Search the entries for the word "matches". Copy every line that holds it.

(Dataset entries)
——————————
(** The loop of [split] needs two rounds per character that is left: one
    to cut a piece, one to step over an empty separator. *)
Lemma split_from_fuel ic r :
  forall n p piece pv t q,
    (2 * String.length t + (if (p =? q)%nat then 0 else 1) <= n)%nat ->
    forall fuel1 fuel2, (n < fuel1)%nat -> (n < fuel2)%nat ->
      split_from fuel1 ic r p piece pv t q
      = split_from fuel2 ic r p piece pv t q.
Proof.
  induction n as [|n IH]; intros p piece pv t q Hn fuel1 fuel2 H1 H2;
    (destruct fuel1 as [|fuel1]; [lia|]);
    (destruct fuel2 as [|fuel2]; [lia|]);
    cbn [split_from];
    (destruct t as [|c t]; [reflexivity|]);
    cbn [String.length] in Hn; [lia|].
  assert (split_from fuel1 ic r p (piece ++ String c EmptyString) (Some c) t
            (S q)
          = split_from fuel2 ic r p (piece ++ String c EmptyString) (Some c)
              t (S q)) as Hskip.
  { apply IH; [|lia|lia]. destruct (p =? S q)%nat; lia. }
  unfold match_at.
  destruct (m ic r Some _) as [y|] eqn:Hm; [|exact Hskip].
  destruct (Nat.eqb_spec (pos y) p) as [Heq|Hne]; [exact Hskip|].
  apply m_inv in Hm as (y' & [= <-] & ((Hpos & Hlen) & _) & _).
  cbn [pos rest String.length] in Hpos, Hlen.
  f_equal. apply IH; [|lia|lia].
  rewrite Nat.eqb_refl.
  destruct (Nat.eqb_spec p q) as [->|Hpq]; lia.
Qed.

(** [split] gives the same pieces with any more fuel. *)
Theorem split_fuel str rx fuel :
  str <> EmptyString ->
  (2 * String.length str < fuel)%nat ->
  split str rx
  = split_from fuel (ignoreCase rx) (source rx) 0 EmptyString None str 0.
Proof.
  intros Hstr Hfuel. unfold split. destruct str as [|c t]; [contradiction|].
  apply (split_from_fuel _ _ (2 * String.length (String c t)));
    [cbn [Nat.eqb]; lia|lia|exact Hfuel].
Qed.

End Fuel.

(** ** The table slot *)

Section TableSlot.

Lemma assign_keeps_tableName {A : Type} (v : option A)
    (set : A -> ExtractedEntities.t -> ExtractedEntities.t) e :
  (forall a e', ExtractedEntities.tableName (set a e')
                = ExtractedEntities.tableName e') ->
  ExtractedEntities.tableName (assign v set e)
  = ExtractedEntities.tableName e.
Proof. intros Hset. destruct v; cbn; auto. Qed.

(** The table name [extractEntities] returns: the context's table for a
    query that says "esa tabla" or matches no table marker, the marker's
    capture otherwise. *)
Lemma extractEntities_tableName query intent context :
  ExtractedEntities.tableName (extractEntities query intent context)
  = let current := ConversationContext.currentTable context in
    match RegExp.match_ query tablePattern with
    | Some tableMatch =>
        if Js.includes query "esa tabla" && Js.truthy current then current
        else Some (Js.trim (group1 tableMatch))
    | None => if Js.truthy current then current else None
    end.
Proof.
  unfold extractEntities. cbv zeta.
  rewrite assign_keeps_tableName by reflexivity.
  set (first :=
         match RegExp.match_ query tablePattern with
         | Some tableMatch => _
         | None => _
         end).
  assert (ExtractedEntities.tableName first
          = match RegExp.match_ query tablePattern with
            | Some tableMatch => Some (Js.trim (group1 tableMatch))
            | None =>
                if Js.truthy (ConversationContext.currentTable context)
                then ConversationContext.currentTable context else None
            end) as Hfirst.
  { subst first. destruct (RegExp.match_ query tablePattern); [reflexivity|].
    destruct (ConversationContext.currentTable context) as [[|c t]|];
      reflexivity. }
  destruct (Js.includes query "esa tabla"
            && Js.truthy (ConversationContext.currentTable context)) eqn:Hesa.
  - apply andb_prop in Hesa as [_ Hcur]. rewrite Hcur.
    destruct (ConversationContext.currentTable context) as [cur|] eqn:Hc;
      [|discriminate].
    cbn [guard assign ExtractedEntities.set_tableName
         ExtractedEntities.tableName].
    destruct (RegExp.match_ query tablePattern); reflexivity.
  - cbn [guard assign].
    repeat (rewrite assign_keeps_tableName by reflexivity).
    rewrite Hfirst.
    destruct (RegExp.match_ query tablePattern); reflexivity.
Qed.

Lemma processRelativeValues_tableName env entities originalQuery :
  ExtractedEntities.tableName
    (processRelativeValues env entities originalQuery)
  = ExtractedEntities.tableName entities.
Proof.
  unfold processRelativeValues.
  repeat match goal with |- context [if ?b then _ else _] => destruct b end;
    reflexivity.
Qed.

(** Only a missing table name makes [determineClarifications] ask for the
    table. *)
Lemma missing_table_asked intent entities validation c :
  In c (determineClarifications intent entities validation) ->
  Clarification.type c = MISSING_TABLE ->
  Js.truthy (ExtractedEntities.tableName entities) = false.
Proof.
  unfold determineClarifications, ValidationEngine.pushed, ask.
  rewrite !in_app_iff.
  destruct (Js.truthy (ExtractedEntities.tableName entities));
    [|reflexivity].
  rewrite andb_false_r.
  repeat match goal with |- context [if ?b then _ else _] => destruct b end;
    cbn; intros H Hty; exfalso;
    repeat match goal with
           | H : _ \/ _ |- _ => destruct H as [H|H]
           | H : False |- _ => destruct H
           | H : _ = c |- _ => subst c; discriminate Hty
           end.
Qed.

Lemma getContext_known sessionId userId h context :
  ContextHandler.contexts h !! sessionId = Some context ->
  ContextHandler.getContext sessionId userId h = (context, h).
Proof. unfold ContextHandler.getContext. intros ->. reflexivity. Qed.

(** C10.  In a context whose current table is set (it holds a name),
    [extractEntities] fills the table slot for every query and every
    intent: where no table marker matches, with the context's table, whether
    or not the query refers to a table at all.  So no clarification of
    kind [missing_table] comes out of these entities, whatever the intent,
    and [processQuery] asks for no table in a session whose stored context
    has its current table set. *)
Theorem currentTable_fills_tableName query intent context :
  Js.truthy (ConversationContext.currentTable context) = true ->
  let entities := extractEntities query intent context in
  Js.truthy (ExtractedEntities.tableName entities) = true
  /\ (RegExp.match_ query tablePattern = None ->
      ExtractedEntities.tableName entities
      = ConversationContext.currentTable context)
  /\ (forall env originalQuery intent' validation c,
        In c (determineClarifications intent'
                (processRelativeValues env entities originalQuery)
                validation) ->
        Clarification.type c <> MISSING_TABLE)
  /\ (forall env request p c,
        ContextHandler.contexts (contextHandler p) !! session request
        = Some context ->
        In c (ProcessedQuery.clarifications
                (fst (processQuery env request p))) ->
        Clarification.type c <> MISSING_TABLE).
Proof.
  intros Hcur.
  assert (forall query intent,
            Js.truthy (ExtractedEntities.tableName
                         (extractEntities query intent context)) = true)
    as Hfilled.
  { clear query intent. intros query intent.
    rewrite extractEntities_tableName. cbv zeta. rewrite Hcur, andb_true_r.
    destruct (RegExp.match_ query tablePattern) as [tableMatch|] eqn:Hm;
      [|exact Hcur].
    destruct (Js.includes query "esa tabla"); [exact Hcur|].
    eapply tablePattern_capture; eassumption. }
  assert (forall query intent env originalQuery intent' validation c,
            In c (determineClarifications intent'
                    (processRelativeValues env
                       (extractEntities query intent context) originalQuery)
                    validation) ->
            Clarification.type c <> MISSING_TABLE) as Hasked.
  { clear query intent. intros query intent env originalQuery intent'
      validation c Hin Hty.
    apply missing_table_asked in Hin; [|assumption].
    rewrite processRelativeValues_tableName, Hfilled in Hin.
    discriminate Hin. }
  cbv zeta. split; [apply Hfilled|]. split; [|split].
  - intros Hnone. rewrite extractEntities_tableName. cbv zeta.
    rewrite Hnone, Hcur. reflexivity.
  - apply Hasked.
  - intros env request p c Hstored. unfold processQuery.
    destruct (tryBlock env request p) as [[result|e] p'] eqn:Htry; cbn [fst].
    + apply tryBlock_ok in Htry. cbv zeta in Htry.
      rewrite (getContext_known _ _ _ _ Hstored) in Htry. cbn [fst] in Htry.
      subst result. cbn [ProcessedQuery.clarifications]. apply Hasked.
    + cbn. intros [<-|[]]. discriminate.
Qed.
——————————
Solution:
    query that says "esa tabla" or matches no table marker, the marker's
    intent: where no table marker matches, with the context's table, whether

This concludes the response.